____ Extracted entries

Lemma best_of_none mns acc : fold_left best_of mns acc = None -> acc = None /\ mns = [].
Proof.
  revert acc. induction mns as [|x mns IH]; intros acc; cbn [fold_left]; [done|]. intros [E _]%IH.
  destruct acc; [|done]. cbn in E. by case_match.
Qed.

(** ** The queue *)

Definition valid_keys (l : CDeterministicMNList) : list (Z * list Z) := map pkey (ForEachMN l true).
Definition queue_keys (l : CDeterministicMNList) : list (Z * list Z) := merge_sort key_le (valid_keys l).
Definition queue (l : CDeterministicMNList) : list (list Z) := map snd (queue_keys l).

Lemma elem_of_valid l d : map_Forall mn_ok (mnMap l) ->
  d ∈ ForEachMN l true <-> mnMap l !! proTxHash d = Some d /\ IsMNValid d = true.
Proof.
  intros Hm. rewrite <- (elem_of_all l d Hm), ForEachMN_all. unfold ForEachMN.
  rewrite !list_elem_of_In, filter_In. cbn [negb orb]. done.
Qed.

Lemma GetMNPayee_fold l : GetMNPayee l = fold_left best_of (ForEachMN l true) None.
Proof.
  unfold GetMNPayee. destruct (Nat.eqb_spec (size (mnMap l)) 0) as [E|]; [|done].
  apply map_size_empty_iff in E. unfold ForEachMN. by rewrite E.
Qed.

Lemma payee_least l d : GetMNPayee l = Some d -> d ∈ ForEachMN l true /\ forall e, e ∈ ForEachMN l true -> key_le (pkey d) (pkey e).
Proof.
  rewrite GetMNPayee_fold. intros E. destruct (best_of_spec _ _ _ E) as [[|Hd] Hle]; [done|]. split; [done|].
  intros e He. apply Hle. by right.
Qed.

(** The head of a sorted list of keys. *)
Lemma sorted_head ks k : k ∈ ks -> (forall x, x ∈ ks -> key_le k x) -> head (merge_sort key_le ks) = Some k.
Proof.
  intros Hk Hle. pose proof (merge_sort_Permutation key_le ks) as Hp.
  pose proof (StronglySorted_merge_sort key_le ks) as Hs.
  destruct (merge_sort key_le ks) as [|x rest]; [apply Permutation_nil in Hp; rewrite Hp in Hk; by apply elem_of_nil in Hk|].
  cbn. f_equal. apply StronglySorted_inv in Hs as [_ Hs]. apply (anti_symm key_le).
  - assert (k ∈ x :: rest) as Hin by (by rewrite Hp). apply elem_of_cons in Hin as [->|Hin].
    + by destruct (total key_le x x).
    + rewrite Forall_forall in Hs. by apply Hs.
  - apply Hle. rewrite <- Hp. by left.
Qed.

Lemma payee_head l : head (queue_keys l) = pkey <$> GetMNPayee l.
Proof.
  destruct (GetMNPayee l) as [d|] eqn:E.
  - destruct (payee_least l d E) as [Hd Hle]. cbn. apply sorted_head.
    + apply list_elem_of_fmap. by exists d.
    + intros x (e & -> & He)%list_elem_of_fmap. by apply Hle.
  - rewrite GetMNPayee_fold in E. apply best_of_none in E as [_ E]. unfold queue_keys, valid_keys. by rewrite E.
Qed.

(** C20: Whose turn it is.  In a list with a sound index: somebody is paid exactly if some
    masternode is not banned; the payee is in the list, not banned, and everybody else
    who is not banned has waited less, or as long with a greater hash; this is the
    head of the queue, and any other order of visiting the masternodes finds the same
    one. *)
Theorem GetMNPayee_correct `{BLSCurve} (l : CDeterministicMNList) :
  list_ok l ->
  (GetMNPayee l = None <-> forall p d, mnMap l !! p = Some d -> IsMNValid d = false) /\
  (forall d, GetMNPayee l = Some d ->
     mnMap l !! proTxHash d = Some d /\ IsMNValid d = true /\ head (queue l) = Some (proTxHash d) /\
     forall p e, mnMap l !! p = Some e -> IsMNValid e = true -> e <> d -> CompareByLastPaid d e = true) /\
  (forall mns, mns ≡ₚ ForEachMN l true -> fold_left best_of mns None = GetMNPayee l).
Proof.
  intros Hl. pose proof (mns_ok l Hl) as Hm. split; [|split].
  - rewrite GetMNPayee_fold. split.
    + intros [_ E]%best_of_none p d Hd. destruct (Hm p d Hd) as [Hp _]. destruct (IsMNValid d) eqn:Ev; [|done].
      assert (d ∈ ForEachMN l true) as Hin by (apply elem_of_valid; [done|by rewrite Hp]). rewrite E in Hin. by apply elem_of_nil in Hin.
    + intros Hn. destruct (fold_left best_of (ForEachMN l true) None) as [d|] eqn:E; [|done]. exfalso.
      destruct (best_of_spec _ _ _ E) as [[|Hd] _]; [done|]. apply elem_of_valid in Hd as [Hd Hv]; [|done]. specialize (Hn _ _ Hd). congruence.
  - intros d Hd. destruct (payee_least l d Hd) as [Hin Hle]. apply elem_of_valid in Hin as [Hin Hv]; [|done].
    split_and!; [done|done| |].
    + unfold queue. pose proof (payee_head l) as E. rewrite Hd in E. destruct (queue_keys l); [done|]. cbn in *. by simplify_eq.
    + intros p e He Hve Hne. destruct (Hm p e He) as [Hp _]. apply CompareByLastPaid_spec. split.
      * apply Hle, elem_of_valid; [done|]. by rewrite Hp.
      * intros [= _ E]. apply Hne. rewrite E, Hp in Hin. congruence.
  - intros mns Hperm. rewrite GetMNPayee_fold.
    destruct (fold_left best_of mns None) as [d|] eqn:E1, (fold_left best_of (ForEachMN l true) None) as [e|] eqn:E2.
    + destruct (best_of_spec _ _ _ E1) as [[|Hd] Hld], (best_of_spec _ _ _ E2) as [[|He] Hle]; try done. f_equal.
      assert (pkey d = pkey e) as [= _ E].
      { apply (anti_symm key_le); [apply Hld; right; by rewrite Hperm|apply Hle; right; by rewrite <- Hperm]. }
      rewrite Hperm in Hd. apply elem_of_valid in Hd as [Hd _]; [|done]. apply elem_of_valid in He as [He _]; [|done].
      rewrite E in Hd. congruence.
    + apply best_of_none in E2 as [_ E2]. rewrite E2 in Hperm. apply Permutation_nil_r in Hperm. by subst mns.
    + apply best_of_none in E1 as [_ E1]. subst mns. apply Permutation_nil in Hperm. by rewrite Hperm in E2.
    + done.
Qed.

(** ** A payment moves the head to the back *)

Definition vkeys (m : MnMap) : list (Z * list Z) := map pkey (List.filter IsMNValid (map snd (map_to_list m))).

Lemma valid_keys_map l : valid_keys l = vkeys (mnMap l).
Proof. done. Qed.

Lemma filter_perm {A} (f : A -> bool) (l k : list A) : l ≡ₚ k -> List.filter f l ≡ₚ List.filter f k.
Proof.
  induction 1 as [|x l k _ IH|x y l|l k j _ IH1 _ IH2]; [done|cbn; case_match; by rewrite ?IH| |by etrans].
  cbn. repeat case_match; done || by apply Permutation_swap.
Qed.

Lemma vkeys_insert m p d : m !! p = Some d -> exists rest, forall d', IsMNValid d' = true ->
  vkeys (<[p := d']> m) ≡ₚ pkey d' :: rest.
Proof.
  intros Hd. exists (vkeys (delete p m)). intros d' Hv. unfold vkeys.
  rewrite <- insert_delete_eq. rewrite (filter_perm IsMNValid _ (d' :: map snd (map_to_list (delete p m)))).
  - cbn [List.filter]. by rewrite Hv.
  - by rewrite map_to_list_insert by (by rewrite lookup_delete_eq).
Qed.

(** Changes that concern neither the turn nor the ban. *)
Lemma vkeys_fmap (f : CDeterministicMN -> CDeterministicMN) m :
  (forall p d, m !! p = Some d -> pkey (f d) = pkey d /\ IsMNValid (f d) = IsMNValid d) -> vkeys (f <$> m) ≡ₚ vkeys m.
Proof.
  intros Hf. unfold vkeys.
  rewrite (filter_perm IsMNValid (map snd (map_to_list (f <$> m))) (map f (map snd (map_to_list m)))).
  - assert (forall d, d ∈ map snd (map_to_list m) -> pkey (f d) = pkey d /\ IsMNValid (f d) = IsMNValid d) as Hall.
    { intros d ([p e] & -> & He%elem_of_map_to_list)%list_elem_of_fmap. by apply (Hf p). }
    clear Hf. induction (map snd (map_to_list m)) as [|d ds IH]; [done|].
    destruct (Hall d ltac:(by left)) as [Ek Ev]. cbn. rewrite Ev.
    destruct (IsMNValid d); cbn; rewrite ?Ek, IH; [done| |done|]; intros e He; apply Hall; by right.
  - rewrite map_to_list_fmap. rewrite <- !list_fmap_compose. done.
Qed.

Definition paid (h : Z) (dmn : CDeterministicMN) : CDeterministicMN := set_pdmnState dmn (set_nLastPaidHeight (pdmnState dmn) h).

Lemma paid_key h d : 0 < h -> CompareByLastPaid_GetHeight d <= h -> pkey (paid h d) = (h, proTxHash d).
Proof.
  intros Hh. unfold pkey, CompareByLastPaid_GetHeight. cbn. intros Hlt. f_equal.
  rewrite (proj2 (Z.eqb_neq h 0)) by lia.
  destruct (Z.ltb_spec h (nPoSeRevivedHeight (pdmnState d))) as [Hr|]; [|by rewrite andb_false_r].
  exfalso. destruct (Z.eqb_spec (nPoSeRevivedHeight (pdmnState d)) (-1)); [lia|].
  destruct (Z.ltb_spec (nLastPaidHeight (pdmnState d)) (nPoSeRevivedHeight (pdmnState d))); cbn in Hlt; [lia|].
  destruct (Z.eqb_spec (nLastPaidHeight (pdmnState d)) 0); lia.
Qed.

(** Everybody has waited from [h] at the latest. *)
Definition since (h : Z) (m : MnMap) : Prop := forall k, k ∈ vkeys m -> k.1 <= h.

(** Paid at [h], the head of the queue takes its place in what is left of it. *)
Lemma queue_paid (m m' : MnMap) d h : m !! proTxHash d = Some d -> IsMNValid d = true -> 0 < h -> since h m ->
  vkeys m' ≡ₚ vkeys (<[proTxHash d := paid h d]> m) ->
  forall q, merge_sort key_le (vkeys m) = pkey d :: q -> vkeys m' ≡ₚ q ++ [(h, proTxHash d)] /\ since h m'.
Proof.
  intros Hd Hv Hh Hb Hm' q Hq. destruct (vkeys_insert m (proTxHash d) d Hd) as [rest Hrest].
  pose proof (Hrest d Hv) as E1. rewrite insert_id in E1 by done. pose proof (Hrest (paid h d) Hv) as E2.
  assert (CompareByLastPaid_GetHeight d <= h) as Hle by (apply (Hb (pkey d)); rewrite E1; by left).
  rewrite (paid_key h d Hh Hle) in E2.
  pose proof (merge_sort_Permutation key_le (vkeys m)) as Hp. rewrite Hq, E1 in Hp. apply Permutation_cons_inv in Hp.
  assert (vkeys m' ≡ₚ q ++ [(h, proTxHash d)]) as Hm by (by rewrite Hm', E2, Hp, Permutation_app_comm).
  split; [done|]. intros k. rewrite Hm, elem_of_app, list_elem_of_singleton. intros [Hk| ->]; [|done].
  apply Hb. rewrite E1. right. by rewrite <- Hp.
Qed.

(** A queue of [q] and one more key: where nobody of [q] comes after it, the key is the
    last; else it is not. *)
Lemma rejoin_last (q : list (Z * list Z)) (k : Z * list Z) :
  StronglySorted key_le q -> (forall j, j ∈ q -> key_le j k) -> merge_sort key_le (q ++ [k]) = q ++ [k].
Proof.
  intros Hq Hk. apply (StronglySorted_unique key_le); [apply (StronglySorted_merge_sort key_le)| |apply merge_sort_Permutation].
  apply StronglySorted_app. split_and!; [|done|by constructor; [constructor|]].
  intros i j Hi Hj%list_elem_of_singleton. subst j. by apply Hk.
Qed.
Lemma rejoin_not_last (q : list (Z * list Z)) (k j : Z * list Z) :
  j ∈ q -> ~ key_le j k -> k ∈ take (length q) (merge_sort key_le (q ++ [k])).
Proof.
  intros Hj Hn. pose proof (merge_sort_Permutation key_le (q ++ [k])) as Hp.
  pose proof (StronglySorted_merge_sort key_le (q ++ [k])) as Hs.
  destruct (merge_sort key_le (q ++ [k])) as [|z t _] using rev_ind; [apply Permutation_length in Hp; rewrite length_app in Hp; cbn in Hp; lia|].
  assert (length t = length q) as Hl by (apply Permutation_length in Hp; rewrite !length_app in Hp; cbn in Hp; lia).
  rewrite take_app_length' by done. assert (k ∈ t ++ [z]) as Hk by (rewrite Hp; apply elem_of_app; right; by left).
  apply elem_of_app in Hk as [|Hk%list_elem_of_singleton]; [done|subst z]. exfalso. apply Hn.
  assert (j ∈ t ++ [k]) as Hjt by (rewrite Hp; apply elem_of_app; by left).
  apply StronglySorted_app in Hs as (Hs & _ & _). apply elem_of_app in Hjt as [Hjt|Hjt%list_elem_of_singleton].
  - apply Hs; [done|by left].
  - subst j. by destruct (total key_le k k).
Qed.

Section Projection.
Context `{BLSCurve}.

(** One turn of the loop. *)
Lemma project_step l n tmp h k q : list_ok tmp -> 0 < h -> since h (mnMap tmp) -> queue_keys tmp = k :: q ->
  exists tmp', list_ok tmp' /\ since h (mnMap tmp') /\ queue_keys tmp' = merge_sort key_le (q ++ [(h, k.2)]) /\
    project l tmp h (S n) = (result ← project l tmp' (h + 1) n; Some (GetMN l k.2 :: result)).
Proof.
  intros Ht Hh Hb Hq. cbn [project]. change (GetMNPayee (SetHeight tmp h)) with (GetMNPayee tmp).
  pose proof (payee_head tmp) as E. rewrite Hq in E. cbn in E.
  destruct (GetMNPayee tmp) as [d|] eqn:Ed; [|done]. cbn in E. injection E as ->. cbn [mbind option_bind].
  destruct (payee_least tmp d Ed) as [Hin _]. apply elem_of_valid in Hin as [Hd Hv]; [|apply Ht].
  destruct (UpdateMN_keep (SetHeight tmp h) (proTxHash d) d (set_nLastPaidHeight (pdmnState d) h)) as (tmp' & -> & Ht' & Hm & _);
    [exact (SetHeight_ok tmp (blockHash tmp) h Ht)|done|done|done|]. cbn [mbind option_bind].
  change (mnMap (SetHeight tmp h)) with (mnMap tmp) in Hm. fold (paid h d) in Hm.
  assert (vkeys (mnMap tmp') ≡ₚ vkeys (<[proTxHash d := paid h d]> (mnMap tmp))) as Hvk by (by rewrite Hm).
  destruct (queue_paid (mnMap tmp) (mnMap tmp') d h Hd Hv Hh Hb Hvk q Hq) as [Hk Hs].
  exists tmp'. split_and!; [done|done| |done].
  apply (StronglySorted_unique key_le); [apply (StronglySorted_merge_sort key_le)..|].
  unfold queue_keys. rewrite !merge_sort_Permutation. exact Hk.
Qed.

(** From a height after everybody's the queue is a cycle. *)
Lemma project_cycle l n tmp h : list_ok tmp -> 0 < h -> since (h - 1) (mnMap tmp) -> (n <= length (queue_keys tmp))%nat ->
  project l tmp h n = Some (map (fun k => GetMN l k.2) (take n (queue_keys tmp))).
Proof.
  revert tmp h. induction n as [|n IH]; intros tmp h Ht Hh Hb Hn; [done|].
  destruct (queue_keys tmp) as [|k q] eqn:Hq; [cbn in Hn; lia|].
  assert (since h (mnMap tmp)) as Hb' by (intros j Hj; specialize (Hb j Hj); lia).
  destruct (project_step l n tmp h k q Ht Hh Hb' Hq) as (tmp' & Ht' & Hs & Hq' & ->).
  assert (queue_keys tmp' = q ++ [(h, k.2)]) as Eq.
  { rewrite Hq'. apply rejoin_last.
    - pose proof (StronglySorted_merge_sort key_le (valid_keys tmp)) as Hsort. fold (queue_keys tmp) in Hsort.
      rewrite Hq in Hsort. apply StronglySorted_inv in Hsort as [Hsort _]. exact Hsort.
    - intros j Hj. left. cbn. assert (j ∈ vkeys (mnMap tmp)) as Hin; [|specialize (Hb j Hin); lia].
      change (vkeys (mnMap tmp)) with (valid_keys tmp). rewrite <- (merge_sort_Permutation key_le (valid_keys tmp)).
      fold (queue_keys tmp). rewrite Hq. by right. }
  rewrite (IH tmp' (h + 1)); [|done|lia|replace (h + 1 - 1) with h by lia; exact Hs|rewrite Eq, length_app; cbn in *; lia].
  rewrite Eq. cbn [mbind option_bind]. rewrite take_app_le by (cbn in Hn; lia). done.
Qed.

________

Task objective: From the entries above, return exactly the line containing "destruct (merge_sort key_le (q", the line containing "destruct (GetMNPayee tmp)", and all lines between, and nothing else.

Solution below:
  destruct (merge_sort key_le (q ++ [k])) as [|z t _] using rev_ind; [apply Permutation_length in Hp; rewrite length_app in Hp; cbn in Hp; lia|].
  assert (length t = length q) as Hl by (apply Permutation_length in Hp; rewrite !length_app in Hp; cbn in Hp; lia).
  rewrite take_app_length' by done. assert (k ∈ t ++ [z]) as Hk by (rewrite Hp; apply elem_of_app; right; by left).
  apply elem_of_app in Hk as [|Hk%list_elem_of_singleton]; [done|subst z]. exfalso. apply Hn.
  assert (j ∈ t ++ [k]) as Hjt by (rewrite Hp; apply elem_of_app; by left).
  apply StronglySorted_app in Hs as (Hs & _ & _). apply elem_of_app in Hjt as [Hjt|Hjt%list_elem_of_singleton].
  - apply Hs; [done|by left].
  - subst j. by destruct (total key_le k k).
Qed.

Section Projection.
Context `{BLSCurve}.

(** One turn of the loop. *)
Lemma project_step l n tmp h k q : list_ok tmp -> 0 < h -> since h (mnMap tmp) -> queue_keys tmp = k :: q ->
  exists tmp', list_ok tmp' /\ since h (mnMap tmp') /\ queue_keys tmp' = merge_sort key_le (q ++ [(h, k.2)]) /\
    project l tmp h (S n) = (result ← project l tmp' (h + 1) n; Some (GetMN l k.2 :: result)).
Proof.
  intros Ht Hh Hb Hq. cbn [project]. change (GetMNPayee (SetHeight tmp h)) with (GetMNPayee tmp).
  pose proof (payee_head tmp) as E. rewrite Hq in E. cbn in E.
  destruct (GetMNPayee tmp) as [d|] eqn:Ed; [|done]. cbn in E. injection E as ->. cbn [mbind option_bind].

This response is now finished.